What about the vaunted University of California medical system? Surely, their costs would be reasonable. At an average of over $95,000, they were anything but. Curiously, such costs remained impervious to socioeconomic conditions as the average cost of joint replacement cost an average of $87,000 in cash strapped Bakersfield-Modesto-Fresno, one of the country’s poorest metros where almost one in four live below the poverty line.
There are two ways to interpret these variations in pricing:
(i) Pricing in healthcare is not market driven where consumer and competition sets price. This is what CMS is trying to influence by releasing the information.
(ii) Pricing of procedures was “cost plus” i.e. every organization knows exactly what it cost them to provide the service then mark it up for margin, then we could interpret these charge variations as an indication of lack of efficiency. The more expensive you are, means you are not efficient in your procedure thus costing a lot more than others. Historically, organizations charge as much as they can, even though reimbursement was much lower, thus writing off the difference.

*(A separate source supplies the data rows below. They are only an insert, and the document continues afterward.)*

Lemma stage_rel_setitem_fresh a i v :
  triple (λ s, stage_rel s0 s ∧ (length (heap s0) ≤ a)%nat)
    (array_setitem a i v) (λ _, stage_rel s0) (stage_rel s0).
Proof.
  intros s [Hs Ha]. rewrite array_setitem_eq.
  destruct (heap s !! a) as [arr|]; [|done].
  destruct (setitem arr i v) as [arr'|]; [|done].
  destruct Hs as (Hp & Hc & Ht). split_and!; cbn; [|done..].
  by apply prefix_insert_ge.
Qed.

Lemma stage_rel_raw_roll ch :
  triple (stage_rel s0) (raw_roll ch)
    (λ _ s, stage_rel s0 s
            ∧ ∃ a, raw_buffers s !! ch = Some a ∧ (length (heap s0) ≤ a)%nat)
    (stage_rel s0).
Proof.
  intros s Hs. rewrite raw_roll_eq.
  destruct (raw_buffers s !! ch) as [a|]; [|done].
  destruct (heap s !! a) as [arr|]; [|done].
  destruct Hs as (Hp & Hc & Ht). split.
  - split_and!; cbn; [|done..]. by apply prefix_app_r.
  - exists (length (heap s)). cbn. rewrite lookup_insert_eq. split; [done|].
    by apply prefix_length.
Qed.

Lemma stage_rel_raw_assign sample i ch :
  triple (λ s, stage_rel s0 s
               ∧ ∃ a, raw_buffers s !! ch = Some a ∧ (length (heap s0) ≤ a)%nat)
    (raw_assign sample i ch) (λ _, stage_rel s0) (stage_rel s0).
Proof.
  intros s (Hs & a & Ha & Hle). rewrite raw_assign_eq, Ha.
  destruct (getitem sample i); [|done].
  by apply stage_rel_setitem_fresh.
Qed.

Lemma stage_rel_raw_publish i ch : keeps (stage_rel s0) (raw_publish i ch).
Proof.
  apply keeps_of_effect with (F := λ s s', ∃ l, s' = set_raw_lines l s).
  - apply raw_publish_effect.
  - intros s s' [l Hl]. rewrite Hl. apply stage_rel_raw_lines.
Qed.
(* @ uCOS-II/os_task.c:795-839 OSTaskResume *)
Definition OSTaskResume (prio : Z) (k : kernel) : option (kernel * Z) :=
  en ← prio_entry k prio;
  match en with
  | None => Some (k, OS_ERR_TASK_RESUME_PRIO)
  | Some None => Some (k, OS_ERR_TASK_NOT_EXIST)
  | Some (Some t) =>
    if Z.land (OSTCBStat t) OS_STAT_SUSPEND =? OS_STAT_RDY
    then Some (k, OS_ERR_TASK_NOT_SUSPENDED)
    else
      let t := set_stat (Z.land (OSTCBStat t) (u8 (Z.lnot OS_STAT_SUSPEND))) t in
      let k := put_tcb prio t k in
      if OSTCBStat t =? OS_STAT_RDY then
        if OSTCBDly t =? 0 then
          let k := make_ready prio k in
          if OSRunning k then k ← OS_Sched k; Some (k, OS_ERR_NONE) else Some (k, OS_ERR_NONE)
        else Some (k, OS_ERR_NONE)
      else Some (k, OS_ERR_NONE)
  end.

(* @ uCOS-II/os_task.c:947-997 OSTaskSuspend *)
Definition OSTaskSuspend (prio : Z) (k : kernel) : option (kernel * Z) :=
  let self := (prio =? OS_PRIO_SELF) || (prio =? OSPrioCur k) in
  let prio := if prio =? OS_PRIO_SELF then OSPrioCur k else prio in
  en ← prio_entry k prio;
  match en with
  | None => Some (k, OS_ERR_TASK_SUSPEND_PRIO)
  | Some None => Some (k, OS_ERR_TASK_NOT_EXIST)
  | Some (Some t) =>
    let k := make_unready prio k in
    let k := put_tcb prio (set_stat (Z.lor (OSTCBStat t) OS_STAT_SUSPEND) t) k in
    if self then k ← OS_Sched k; Some (k, OS_ERR_NONE) else Some (k, OS_ERR_NONE)
  end.

(** ** Initialisation *)

(* @ uCOS-II/os_core.c:1283-1320 OS_InitEventList *)
Definition OS_InitEventList (k : kernel) : kernel :=
  set_evfree (seq 0 20)
    (set_events (replicate 20 (MkEVENT OS_EVENT_TYPE_UNUSED 0 (EvMsg 0) p_empty)) k).
(* @ uCOS-II/os_q.c:865-891 OS_QInit *)
Definition OS_QInit (k : kernel) : kernel :=
  set_qfree (seq 0 20) (set_qs (replicate 20 (MkQ 0 0 0 0 [])) k).
(* @ uCOS-II/os_core.c:1375-1390 OS_InitRdyList *)
Definition OS_InitRdyList (k : kernel) : kernel := set_high 0 (set_cur 0 (set_rdy p_empty k)).
(* @ uCOS-II/os_core.c:1530-1556 OS_InitTCBList *)
Definition OS_InitTCBList (k : kernel) : kernel :=
  set_tcbfree 22 (set_tcblist [] (set_tcbs ∅ k)).
(* @ uCOS-II/os_core.c:1335-1360 OS_InitMisc *)
Definition OS_InitMisc (k : kernel) : kernel :=
  set_ctxsw 0 (set_running false (set_taskctr 0 (set_lock 0 (set_nesting 0 (set_time 0 k))))).

(** The idle and the statistics task are made by [OSTaskCreateExt], which does what
    [OSTaskCreate] does to the state modelled here. *)
(* @ uCOS-II/os_core.c:1406-1452 OS_InitTaskIdle *)
Definition OS_InitTaskIdle (k : kernel) : option kernel :=
  '(k, _) ← OSTaskCreate OS_TASK_IDLE_PRIO k; Some k.
(* @ uCOS-II/os_core.c:1468-1514 OS_InitTaskStat *)
Definition OS_InitTaskStat (k : kernel) : option kernel :=
  '(k, _) ← OSTaskCreate (OS_TASK_IDLE_PRIO - 1) k; Some k.

(** [OSInit] up to the software timers, whose objects are created by the calls below. *)
(* @ uCOS-II/os_core.c:578-605 OSInit *)
Definition OSInit (k : kernel) : option kernel :=
  let k := OS_InitMisc k in
  let k := OS_InitRdyList k in
  let k := OS_InitTCBList k in
  let k := OS_InitEventList k in
  let k := OS_QInit k in
  k ← OS_InitTaskIdle k;
  OS_InitTaskStat k.
(* ===== verification/KInv.v ===== *)
(** * The invariant of the kernel

    [tasks_ok]: the ready list holds exactly the tasks whose status is [OS_STAT_RDY] and
    whose delay is over; a task is in the wait list of an event only while it is inside a
    call that waits for that event, and every task with a pending bit is in one.
    [events_ok]: control blocks are free or in use, and an event that has something to give
    has nobody waiting.  [list_ok]: the chain of TCBs is the set of tasks and ends at the idle
    task.  [sched_ok]: the running task is the first of the ready list, except inside
    interrupts and while the scheduler is locked.

    A call changes one task at a time, so most steps go through [tasks_ok_update]; the
    steps that leave [in_pend] and the set of tasks alone are related by [frame]. *)
From S2P Require Import Prelude PrioTab Kernel KEvent.

(** ** Statuses *)

(** The status values a task can have: a pending bit or none, with or without suspension. *)
Definition stat_ok (s : Z) : Prop :=
  s = 0 ∨ s = 1 ∨ s = 2 ∨ s = 4 ∨ s = 8 ∨ s = 9 ∨ s = 10 ∨ s = 12.
Definition pend_bits (t : TCB) : Z := Z.land (OSTCBStat t) OS_STAT_PEND_ANY.
Definition runnable (t : TCB) : Prop := OSTCBStat t = OS_STAT_RDY ∧ OSTCBDly t = 0.

#[export] Instance runnable_dec t : Decision (runnable t).
Proof. unfold runnable. apply _. Defined.

(** Split a status into its eight cases and evaluate. *)
Ltac stat_cases H :=
  repeat match type of H with _ ∨ _ => destruct H as [H|H] end; subst;
  vm_compute; intuition (congruence || lia).

Lemma stat_timeout s : stat_ok s → let s' := Z.land s (u8 (Z.lnot OS_STAT_PEND_ANY)) in
  stat_ok s' ∧ Z.land s' OS_STAT_PEND_ANY = 0 ∧ (Z.land s' OS_STAT_SUSPEND = 0 ↔ s' = 0).
Proof. intros H. unfold stat_ok in H. stat_cases H. Qed.
Lemma stat_timeout' s : stat_ok s →
  u8 (Z.land s (Z.lnot OS_STAT_PEND_ANY)) = Z.land s (u8 (Z.lnot OS_STAT_PEND_ANY)).
Proof. intros H. unfold stat_ok in H. stat_cases H. Qed.
Lemma stat_no_pend s : stat_ok s → Z.land s OS_STAT_PEND_ANY = 0 →
  (Z.land s OS_STAT_SUSPEND = 0 ↔ s = 0).
Proof. intros H. unfold stat_ok in H. stat_cases H. Qed.
Lemma stat_post s kd : stat_ok s →
  Z.land s OS_STAT_PEND_ANY = 0 ∨ Z.land s OS_STAT_PEND_ANY = kind_stat kd →
  let s' := Z.land s (u8 (Z.lnot (kind_stat kd))) in
  stat_ok s' ∧ Z.land s' OS_STAT_PEND_ANY = 0 ∧ (Z.land s' OS_STAT_SUSPEND = 0 ↔ s' = 0).
Proof. intros H. unfold stat_ok in H. destruct kd; stat_cases H. Qed.
Lemma stat_suspend s : stat_ok s → let s' := Z.lor s OS_STAT_SUSPEND in
  stat_ok s' ∧ Z.land s' OS_STAT_PEND_ANY = Z.land s OS_STAT_PEND_ANY ∧ s' ≠ 0.
Proof. intros H. unfold stat_ok in H. stat_cases H. Qed.
Lemma stat_resume s : stat_ok s → let s' := Z.land s (u8 (Z.lnot OS_STAT_SUSPEND)) in
  stat_ok s' ∧ Z.land s' OS_STAT_PEND_ANY = Z.land s OS_STAT_PEND_ANY.
Proof. intros H. unfold stat_ok in H. stat_cases H. Qed.
Lemma kind_stat_pos kd : kind_stat kd ≠ 0.
Proof. by destruct kd. Qed.
Lemma kind_type_inj kd kd' : kind_type kd = kind_type kd' → kd = kd'.
Proof. by destruct kd, kd'. Qed.
Lemma kind_type_used kd : kind_type kd ≠ OS_EVENT_TYPE_UNUSED.
Proof. by destruct kd. Qed.
(** The end of a delay. *)
Definition expired (t : TCB) : TCB :=
  if Z.land (OSTCBStat t) OS_STAT_PEND_ANY =? OS_STAT_RDY then set_statpend OS_STAT_PEND_OK (set_dly 0 t)
  else set_statpend OS_STAT_PEND_TO
         (set_stat (Z.land (OSTCBStat t) (u8 (Z.lnot OS_STAT_PEND_ANY))) (set_dly 0 t)).
Lemma expired_become t : stat_ok (OSTCBStat t) → OSTCBDly t ≠ 0 →
  may_become t (expired t) ∧
  (Z.land (OSTCBStat (expired t)) OS_STAT_SUSPEND = 0 ↔ runnable (expired t)).
Proof.
  intros S D. destruct (stat_timeout _ S) as (S1 & S2 & S3).
  unfold expired. destruct (Z.eqb_spec (Z.land (OSTCBStat t) OS_STAT_PEND_ANY) OS_STAT_RDY) as [E|E].
  - split.
    + unfold may_become, is_u32, pend_bits. cbn. split_and!; try done. right. right.
      split_and!; [done..|by right].
    + unfold runnable. cbn. rewrite stat_no_pend by done. tauto.
  - split.
    + unfold may_become, is_u32, pend_bits. cbn. split_and!; try done. right. left. done.
    + unfold runnable. cbn. rewrite S3. tauto.
Qed.
(** The two ways a delay ends: the task becomes ready, or stays suspended. *)
Lemma expire_spec k p t : kinv0 k → tcb_at k p = Some t → OSTCBDly t ≠ 0 →
  let k' := if Z.land (OSTCBStat (expired t)) OS_STAT_SUSPEND =? OS_STAT_RDY
            then make_ready p (put_tcb p (expired t) k) else put_tcb p (expired t) k in
  kinv0 k' ∧ frame k k'.
Proof.
  intros H Hp D. assert (S : stat_ok (OSTCBStat t)).
  { destruct H as (H & _). by eapply tk_stat, ts_task. }
  destruct (expired_become t S D) as [B R]. cbn zeta.
  destruct (Z.eqb_spec (Z.land (OSTCBStat (expired t)) OS_STAT_SUSPEND) OS_STAT_RDY) as [E|E].
  - by apply retask_set with t; [..|apply R].
  - apply retask_same with t; [done..|]. rewrite <- R. split; [done|]. by intros [_ ?].
Qed.

Lemma tick_task_spec k p t : kinv0 k → tcb_at k p = Some t → p ≠ OS_TASK_IDLE_PRIO →
  let k' := tick_task p t k in
  kinv0 k' ∧ frame k k' ∧ keeps_res k k' ∧ OSEventTbl k' = OSEventTbl k ∧
  ∀ q, tcb_at k' q = if decide (q = p) then Some (ticked t) else tcb_at k q.
Proof.
  intros H Hp Hi k'. unfold k', tick_task, ticked.
  destruct (Z.eqb_spec (OSTCBDly t) 0) as [D|D].
  { split_and!; try done. intros q. case_decide; [by subst|done]. }
  cbn [OSTCBDly set_dly OSTCBStat].
  destruct (Z.eqb_spec (OSTCBDly t - 1) 0) as [D1|D1].
  - rewrite D1. fold (expired t). destruct (expire_spec k p t H Hp D) as [H1 H2].
    split_and!; try done; try by case_match.
    intros q. unfold tcb_at. case_match; cbn; apply tcb_of_insert.
  - destruct (retask_same k p t (set_dly (OSTCBDly t - 1) t) H Hp) as [H1 H2].
    + destruct H as (H & _). pose proof (ts_task _ _ _ H _ _ Hp) as Hk.
      pose proof (tk_dly _ _ _ Hk) as Hd. unfold may_become, is_u32 in *. cbn.
      split_and!; try done; try lia; [apply Hk|].
      destruct (decide (pend_bits t = 0)) as [E|E].
      * right. right. change (pend_bits (set_dly _ t)) with (pend_bits t). split_and!; try done. by right.
      * left. change (pend_bits (set_dly _ t)) with (pend_bits t). split_and!; try done. by left.
    + unfold runnable. cbn. split; intros [_ ?]; [done|lia].
    + split_and!; try done. intros q. unfold tcb_at. cbn. apply tcb_of_insert.
Qed.
Lemma OSIntEnter_ok k : kinv k → OSRunning k = true → kinv (OSIntEnter k).
Proof.
  intros H R. destruct (kinv_running k H R) as (H0 & (? & ? & P) & (t & Ht)).
  unfold OSIntEnter. rewrite R. destruct (Z.ltb_spec (OSIntNesting k) 255); [|done].
  split; [done|]. unfold sched_ok. cbn. rewrite R. split_and!; [|by exists t|lia].
  unfold sched_pre. cbn. split_and!; try lia. right.
  destruct P as [?|P]; [|done]. exists t. split; [done|lia].
Qed.
Lemma OSIntExit_ok k : kinv k → OSRunning k = true → 0 < OSIntNesting k →
  ∃ k', OSIntExit k = Some k' ∧ kinv k'.
Proof.
  intros H R N. destruct (kinv_running k H R) as (H0 & (? & ? & P) & (t & Ht)).
  unfold OSIntExit. rewrite R. destruct (Z.ltb_spec 0 (OSIntNesting k)); [|lia].
  set (k1 := set_nesting (OSIntNesting k - 1) k).
  assert (Hstay : OSIntNesting k1 ≠ 0 ∨ OSLockNesting k1 ≠ 0 → kinv k1).
  { intros Hno. split; [done|]. unfold sched_ok. cbn. rewrite R. cbn in Hno.
    split_and!; [|by exists t|lia]. unfold sched_pre. cbn. split_and!; try lia. right.
    destruct P as [?|P]; [lia|done]. }
  change (OSIntNesting k1) with (OSIntNesting k - 1) in *.
  change (OSLockNesting k1) with (OSLockNesting k) in *.
  cbn [OSIntNesting OSLockNesting k1 set_nesting].
  destruct (Z.eqb_spec (OSIntNesting k - 1) 0); [|exists k1; split; [done|apply Hstay; by left]].
  destruct (Z.eqb_spec (OSLockNesting k) 0); [|exists k1; split; [done|apply Hstay; by right]].
  destruct (sched_switch_spec k1) as (k' & ? & ? & _); [done..|]. eauto.
Qed.
(** Without a delay the clock does nothing. *)
Lemma ticks_undelayed n : ∀ k p t, kinv0 k → OSRunning k = true → tcb_at k p = Some t →
  OSTCBDly t = 0 → ∃ k', ticks n k = Some k' ∧ tcb_at k' p = Some t.
Proof.
  induction n as [|n IH]; intros k p t H R Hp D; cbn [ticks]; [by exists k|].
  pose proof (OSTimeTick_spec k H R) as HT. destruct (tick_step (OSTickStepState k)) as [step st].
  destruct HT as (k1 & -> & H1 & F & _ & _ & _ & T1). cbn [mbind option_bind].
  apply IH; [done|by rewrite (fr_running _ _ F)| |done].
  rewrite T1. assert (Ht : ticked t = t) by (unfold ticked; by rewrite D).
  repeat case_match; rewrite ?Hp; cbn; by rewrite ?Ht.
Qed.

(** C35: a delay or timeout of [n] ticks ends with the [n]-th tick and not before: until then
    the task keeps its status and is not ready; then its delay is over, the wait it was in,
    if any, has timed out, and it is ready unless it is suspended. *)
Theorem delay_ends_after_n_ticks k p t n : reachable k → OSRunning k = true →
  OSTickStepState k = 0 → tcb_at k p = Some t → (0 < n)%nat → OSTCBDly t = Z.of_nat n →
  (∀ m, (m < n)%nat → ∃ k' t', ticks m k = Some k' ∧ tcb_at k' p = Some t' ∧
     OSTCBDly t' = Z.of_nat (n - m) ∧ OSTCBStat t' = OSTCBStat t ∧ p_mem (OSRdy k') p = false) ∧
  ∃ k' t', ticks n k = Some k' ∧ tcb_at k' p = Some t' ∧ OSTCBDly t' = 0 ∧
    OSTCBStatPend t' = (if pend_bits t =? 0 then OS_STAT_PEND_OK else OS_STAT_PEND_TO) ∧
    (Z.land (OSTCBStat t) OS_STAT_SUSPEND = 0 → runnable t' ∧ p_mem (OSRdy k') p = true).
Proof.
  intros Hr R S Hp Hn D. destruct (reachable_kinv k Hr) as [H _].
  assert (Hi : p ≠ OS_TASK_IDLE_PRIO).
  { intros ->. destruct H as (Ht & _). destruct (ts_idle _ _ _ Ht) as (t0 & H0 & [_ D0] & _).
    unfold tcb_at in Hp. simplify_eq. lia. }
  split.
  - intros m Hm. destruct (ticks_spec m k p t H R S Hp Hi) as (k' & E & (Ht' & _) & T); [lia|].
    assert (T' : tcb_at k' p = Some (set_dly (Z.of_nat (n - m)) t)).
    { rewrite T. destruct m.
      - rewrite Nat.sub_0_r, <- D. by destruct t.
      - destruct (Z.eqb_spec (OSTCBDly t) (Z.of_nat (Datatypes.S m))); [lia|]. do 2 f_equal. lia. }
    exists k', (set_dly (Z.of_nat (n - m)) t). split_and!; try done.
    apply not_true_iff_false. rewrite (ts_ready _ _ _ Ht'). intros (t' & E' & [_ D']).
    unfold tcb_at in T'. rewrite T' in E'. injection E' as <-. cbn in D'. lia.
  - destruct (ticks_spec n k p t H R S Hp Hi) as (k' & E & (Ht' & _) & T); [lia|].
    destruct n as [|n]; [lia|]. rewrite D, Z.eqb_refl in T.
    assert (Hok : stat_ok (OSTCBStat t)) by exact (tk_stat _ _ _ (ts_task _ _ _ (proj1 H) _ _ Hp)).
    destruct (expired_become t Hok) as [_ Hrun]; [lia|].
    destruct (stat_timeout _ Hok) as (_ & _ & Hz).
    exists k', (expired t). split_and!; try done.
    + unfold expired. by case_match.
    + unfold expired, pend_bits. change OS_STAT_RDY with 0. by case_match.
    + intros Hs. assert (Hru : runnable (expired t)).
      { apply Hrun. unfold expired. case_match; [done|]. cbn.
        rewrite <- Z.land_assoc, (Z.land_comm (u8 _)), Z.land_assoc, Hs. apply Z.land_0_l. }
      split; [done|]. apply (ts_ready _ _ _ Ht'). eauto.
Qed.

(** ** Deleting an event that tasks wait for *)

Definition del (kd : evkind) (e : nat) (opt : Z) (k : kernel) : option (kernel * (option nat * Z)) :=
  match kd with KSem => OSSemDel e opt k | KMbox => OSMboxDel e opt k | KQ => OSQDel e opt k end.
Lemma del_eq k kd e opt ev : OSEventTbl k !! e = Some ev → OSEventType ev = kind_type kd →
  OSIntNesting k = 0 → del kd e opt k = del_event kd e opt k.
Proof.
  intros He T N. destruct kd; cbn [del]; [unfold OSSemDel | unfold OSMboxDel | unfold OSQDel];
    rewrite He; cbn [mbind option_bind]; by rewrite T, N.
Qed.

(** Deleting an event with [OS_DEL_ALWAYS] wakes every waiter with the result of a
    successful wait, [OS_ERR_NONE] and no message, although nothing was posted; the comment
    of [OSSemDel] tells these tasks to check the return code of [OSSemPend]. *)
Theorem deletion_looks_like_success k kd e ev : reachable k → OSRunning k = true →
  OSIntNesting k = 0 → OSEventTbl k !! e = Some ev → OSEventType ev = kind_type kd →
  ∃ k' ev', del kd e 1 k = Some (k', (None, OS_ERR_NONE)) ∧
    OSEventTbl k' !! e = Some ev' ∧ OSEventType ev' = OS_EVENT_TYPE_UNUSED ∧
    ∀ p, waits_for k p e = true → ∃ t', tcb_at k' p = Some t' ∧
      in_pend t' = Some (kd, e) ∧ waits_for k' p e = false ∧ pend_result t' = (0, OS_ERR_NONE).
Proof.
  intros Hr R N He T. pose proof (reachable_kinv k Hr) as H.
  destruct (kinv_running k H R) as (H0 & _). pose proof H0 as (Hts & _).
  assert (Hlt : (e < length (OSEventTbl k))%nat) by (by eapply lookup_lt_Some).
  rewrite (del_eq k kd e 1 ev He T N). unfold del_event. rewrite He. cbn [mbind option_bind Z.eqb].
  destruct (ready_waiters_spec kd e 0 OS_STAT_PEND_OK k ev H0 He T)
    as (k1 & n & w & -> & H1 & F1 & _ & Gw & Ev1 & T1). cbn [mbind option_bind].
  assert (He1 : OSEventTbl k1 !! e = Some (ev_set_wait w ev)).
  { rewrite Ev1. by apply list_lookup_insert_eq. }
  destruct (release_ok kd e (ev_set_wait w ev) k1 H1 He1 T Gw) as (k2 & -> & H2 & F2 & _ & Et & Ee).
  cbn [mbind option_bind].
  set (ev' := MkEVENT OS_EVENT_TYPE_UNUSED 0 (EvMsg 0) w) in *.
  assert (He2 : OSEventTbl k2 !! e = Some ev').
  { rewrite Ee. apply list_lookup_insert_eq. rewrite Ev1. by rewrite length_insert. }
  assert (Hfin : ∃ k', (if negb (p_grp (OSEventWait ev) =? 0) then OS_Sched k2 else Some k2) = Some k' ∧
    switched k2 k').
  { destruct (negb _); [|by exists k2].
    destruct (sched_pre_frame_ok k k2 H R (transitivity F1 F2) H2) as (k' & ? & _ & ?). eauto. }
  destruct Hfin as (k' & -> & Sw). cbn [mbind option_bind]. exists k', ev'.
  rewrite (sw_events _ _ Sw). split_and!; try done. intros p Hp.
  rewrite (waits_for_eq _ _ _ _ He) in Hp. destruct (ts_waiters _ _ _ Hts _ _ _ He Hp) as [t Ht].
  destruct (tk_listed _ _ _ (ts_task _ _ _ Hts _ _ Ht) _ _ He Hp) as (_ & kd' & Hc & Hty & _).
  assert (kd' = kd) as -> by (apply kind_type_inj; congruence).
  assert (Ht2 : tcb_at k2 p = Some (readied 0 (kind_stat kd) OS_STAT_PEND_OK t)).
  { unfold tcb_at. rewrite Et. fold (tcb_at k1 p). rewrite T1, Hp. unfold tcb_at. by rewrite Ht. }
  destruct (switched_task _ _ _ _ Sw Ht2) as (t' & Ht' & Es). exists t'. split_and!; try done.
  - apply (f_equal in_pend) in Es. by rewrite <- Hc.
  - rewrite (waits_for_eq k' e ev') by (by rewrite (sw_events _ _ Sw)). cbn.
    destruct H2 as (Hts2 & _). by apply (p_grp_zero _ (ts_ev_wf _ _ _ Hts2 _ _ He2)).
  - apply (f_equal pend_result) in Es. exact Es.
Qed.

(** ** A system at work

    Two tasks (priorities 10 and 20), a semaphore and a queue.  Task 10 waits for the
    semaphore with a timeout of five ticks; then task 20 runs. *)

Definition blank : kernel :=
  MkKernel false 0 0 0 0 0 0 0 0 p_empty ∅ [] 0 [] [] [] [].
Definition after (x : option (kernel * result)) : kernel :=
  match x with Some (k, _) => k | None => blank end.
Definition sys_init : kernel := default blank (OSInit blank).
Definition sys_sem : kernel := after (do_call (CSemCreate 0) sys_init).
Definition sys_q : kernel := after (do_call (CQCreate [0; 0; 0] 3) sys_sem).
Definition sys_t10 : kernel := after (do_call (CTaskCreate 10) sys_q).
Definition sys_t20 : kernel := after (do_call (CTaskCreate 20) sys_t10).
Definition sys_run : kernel := default blank (OSStart sys_t20).
Definition sys_wait : kernel := after (do_call (CSemPend 0 5) sys_run).

Lemma sys_run_reachable : reachable sys_run.
Proof.
  assert (H0 : reachable sys_init) by (apply (reach_init blank); vm_compute; reflexivity).
  assert (H1 : reachable sys_sem).
  { eapply (reach_boot sys_init (CSemCreate 0)); [done|vm_compute; reflexivity|done|cbn; lia|].
    vm_compute; reflexivity. }
  assert (H2 : reachable sys_q).
  { eapply (reach_boot sys_sem (CQCreate [0; 0; 0] 3)); [done|vm_compute; reflexivity|done|cbn; lia|].
    vm_compute; reflexivity. }
  assert (H3 : reachable sys_t10).
  { eapply (reach_boot sys_q (CTaskCreate 10)); [done|vm_compute; reflexivity|done|cbn; lia|].
    vm_compute; reflexivity. }
  assert (H4 : reachable sys_t20).
  { eapply (reach_boot sys_t10 (CTaskCreate 20)); [done|vm_compute; reflexivity|done|cbn; lia|].
    vm_compute; reflexivity. }
  eapply reach_start; [exact H4|vm_compute; reflexivity|vm_compute; reflexivity].
Qed.
Lemma sys_run_may_pend : may_pend sys_run.
Proof. unfold may_pend. split_and!; [vm_compute; reflexivity..|vm_compute; discriminate|vm_compute; reflexivity]. Qed.
Lemma sys_wait_reachable : reachable sys_wait.
Proof.
  destruct sys_run_may_pend as (N & _ & I & C).
  eapply (reach_step sys_run (ATask (CSemPend 0 5)));
    [apply sys_run_reachable | vm_compute; reflexivity | | vm_compute; reflexivity].
  cbn. split; [done|]. split; [done|]. split; [done|]. split; [|unfold is_u32; lia].
  unfold is_event. vm_compute. lia.
Qed.
(** The semaphore's control block. *)
Definition sem_ev : EVENT := MkEVENT 3 0 (EvMsg 0) p_empty.
Definition sem_ev_wait : EVENT := MkEVENT 3 0 (EvMsg 0) (p_set p_empty 10).
Lemma sys_run_sem : OSEventTbl sys_run !! 0%nat = Some sem_ev.
Proof. vm_compute. reflexivity. Qed.
Lemma sys_wait_sem : OSEventTbl sys_wait !! 0%nat = Some sem_ev_wait.
Proof. vm_compute. reflexivity. Qed.
Lemma sys_nobody p : waits_for sys_run p 0 = false.
Proof. rewrite (waits_for_eq _ _ _ _ sys_run_sem). apply p_mem_empty. Qed.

Interestingly, no such ambiguity remains when we scored Kaiser Permanente hospitals vs rest of California as the figure above illustrates. A shade over $40,000 and tightly clustered pricing between the least and most expensive ($7000) compared to the vast variation in the rest of the state. What sets apart Kaiser, a non-profit health organization from the rest of the hospitals and university medical system is the tight co-ordination and integration of primary, secondary, and tertiary levels of services, putting a strong emphasis on prevention, and extensive and detailed electronic medical documentation. All of which keep costs down while ensuring quality care; Kaiser delivers value, as defined by Porter.
As Hal Wolf, senior vice president and chief operating officer of the Permanente Federation, explains, the organization delegates overall health care to its patients to primary care physicians.
Dr Jill Steinbruegge, MD, is Kaiser’s point person in developing capable physician leadership: “ The need for superior physician-leaders was identified as a critical success factor for the Permanente Medical Groups as well as for Kaiser Permanente (KP) as a whole.
Kaiser’s leadership building focuses on 4 domains: Sharpening the focus, building commitment, driving for results, building capacity.
Kaiser is also aware leadership does not operate in a vacuum; it must permeate through the organization.
Wolf: “Each person—whether delivering primary care, secondary care, pharmacy management, or something else—must ask: what are our goals for this patient?” Kaiser Permanente uses care pathways where physicians are aligned with the organization’s goals of providing the best possible care to their patients and also incentivized to achieve those goals. Performance data is shared with physicians providing them with the knowledge of their actions getting the desired results. These goals are decided by physicians.
Wolf :“The physicians sit down as a group to pick the targets they want to achieve and the metrics that will be monitored.” Physician leadership meets patient empowerment.
From The Economist to the New York Times, the Kaiser model is viewed as a leader of the future of healthcare in the US.
Where does your organization fit in? In future blog posts, we’ll look at the value equation more closely, as well as models to assess and measure the quality of service delivery.